(** A process changes: its part of [clean]. *)
Lemma clean_set w p nt nt' : clean w -> Rpc.procs w !! p = Some nt ->
  Rpc.world_size nt' = Rpc.world_size nt -> Rpc.callbacks_ nt' = Rpc.callbacks_ nt ->
  (forall r, r ∈ Rpc.pending_sends_ nt' -> r ∈ Rpc.pending_sends_ nt \/
     0 <= Rpc.target r < Z.of_nat (length (Rpc.procs w)) /\ packet_ok (Rpc.rpc_type r) (Rpc.payload r)) ->
  (forall a data, data ∈ Rpc.queue_of (Rpc.requests nt') MTYPE_PUT_REQUEST a ->
     data ∈ Rpc.queue_of (Rpc.requests nt) MTYPE_PUT_REQUEST a \/ marker (parse_put (drop 1 data)) = -1) ->
  clean (Rpc.set_proc w p nt').
Proof.
  intros [Hh Hs Hp Hc Hq Hcb] Hnt Ew Ecb Hpend Hqueue.
  assert (forall q x, <[p := nt']> (Rpc.procs w) !! q = Some x -> (q = p /\ x = nt') \/ (q <> p /\ Rpc.procs w !! q = Some x)) as Hins.
  { intros q x Hx. apply list_lookup_insert_Some in Hx as [(<- & <- & _)|[? ?]]; [by left|right; split; congruence]. }
  split; cbn [Rpc.procs Rpc.set_proc]; rewrite ?length_insert; [done| | | |..].
  - intros q x [[-> ->]|[_ Hx]]%Hins; [rewrite Ew|]; by eapply Hs.
  - intros q x r [[-> ->]|[_ Hx]]%Hins Hr; [|by eapply Hp]. destruct (Hpend r Hr) as [?|?]; [by eapply Hp|done].
  - intros a b tag data Hin. by apply Hc.
  - intros q x a data [[-> ->]|[_ Hx]]%Hins Hd; [|by eapply Hq]. destruct (Hqueue a data Hd) as [?|?]; [by eapply Hq|done].
  - intros q x tag [[-> ->]|[_ Hx]]%Hins Ht; [rewrite Ecb|]; by eapply Hcb.
Qed.
Lemma chan_set (ch : gmap (Z * Z) (list (Z * cstr))) ps a b l a' b' :
  Rpc.chan_at (M := M) (App := App) (Rpc.World ps (<[(a, b) := l]> ch)) a' b' =
  if decide ((a, b) = (a', b')) then l else Rpc.chan_at (Rpc.World (M := M) (App := App) ps ch) a' b'.
Proof.
  unfold Rpc.chan_at. cbn [Rpc.chan]. case_decide as E; [by injection E as -> ->; rewrite lookup_insert_eq|by rewrite lookup_insert_ne].
Qed.

Lemma post_one w : clean w -> (0 < unposted w)%nat -> exists evs w', step w evs w' /\ no_puts evs /\ clean w' /\ (unposted w' < unposted w)%nat.
Proof.
  intros Hc Hpos. apply sum_with_pos in Hpos as (nt & (p & Hp)%list_elem_of_lookup_1 & Hl).
  destruct (last (Rpc.pending_sends_ nt)) as [r|] eqn:El; [|by apply last_None in El; rewrite El in Hl; cbn in Hl; lia].
  pose proof El as Ep. apply last_Some in Ep as [l Ep].
  destruct (clean_pending _ Hc p nt r Hp ltac:(rewrite Ep; apply elem_of_app; right; by left)) as [Ht Hok].
  assert (Rpc.post nt = Ok (Rpc.set_active (Rpc.set_pending nt l) (Rpc.active_sends_ nt ++ [r]), Some r)) as E.
  { unfold Rpc.post. rewrite El. unfold Rpc.Isend. cbn [Rpc.world_size Rpc.set_pending]. rewrite (clean_size _ Hc p nt Hp).
    destruct (Z.leb_spec 0 (Rpc.target r)), (Z.ltb_spec (Rpc.target r) (Z.of_nat (length (Rpc.procs w)))); try lia. cbn [andb]. run.
    by rewrite Ep, List.removelast_last. }
  set (nt' := Rpc.set_active _ _) in E.
  eexists _, _. split; [eapply Rpc.step_post; [exact Hp|exact E]|]. split; [done|].
  assert (clean (Rpc.set_proc w p nt')) as Hc'.
  { apply (clean_set w p nt); try done; [|by left]. intros r' Hr'. left. rewrite Ep. apply elem_of_app. by left. }
  split.
  - destruct Hc' as [Hh Hs Hpd Hch Hq Hcb]. split; try done. intros a b tag data Hin. unfold Rpc.add_packet in Hin. rewrite chan_set in Hin.
    case_decide as Eab; [|by apply (Hch a b tag data)]. injection Eab as <- <-. apply elem_of_app in Hin as [Hin|Hin]; [by apply (Hch _ _ tag data)|].
    apply list_elem_of_singleton in Hin as [= -> ->]. cbn [Rpc.add_packet Rpc.procs Rpc.set_proc]. rewrite length_insert.
    split_and!; try done; try lia. apply inj_lt. by eapply lookup_lt_Some.
  - unfold unposted. cbn [Rpc.add_packet Rpc.procs Rpc.set_proc].
    pose proof (sum_with_insert (fun nt => length (Rpc.pending_sends_ nt)) _ p nt nt' Hp) as Hsum. cbn beta in Hsum.
    change (Rpc.pending_sends_ nt') with l in Hsum. rewrite Ep, length_app in Hsum. cbn [length] in Hsum. lia.
Qed.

▶ **Exercise**
The lines to copy run from the first line of the entries to the line containing "intros [Hh Hs"; copy them exactly and output nothing else.

▶ **Written response**
(** A process changes: its part of [clean]. *)
Lemma clean_set w p nt nt' : clean w -> Rpc.procs w !! p = Some nt ->
  Rpc.world_size nt' = Rpc.world_size nt -> Rpc.callbacks_ nt' = Rpc.callbacks_ nt ->
  (forall r, r ∈ Rpc.pending_sends_ nt' -> r ∈ Rpc.pending_sends_ nt \/
     0 <= Rpc.target r < Z.of_nat (length (Rpc.procs w)) /\ packet_ok (Rpc.rpc_type r) (Rpc.payload r)) ->
  (forall a data, data ∈ Rpc.queue_of (Rpc.requests nt') MTYPE_PUT_REQUEST a ->
     data ∈ Rpc.queue_of (Rpc.requests nt) MTYPE_PUT_REQUEST a \/ marker (parse_put (drop 1 data)) = -1) ->
  clean (Rpc.set_proc w p nt').
Proof.
  intros [Hh Hs Hp Hc Hq Hcb] Hnt Ew Ecb Hpend Hqueue.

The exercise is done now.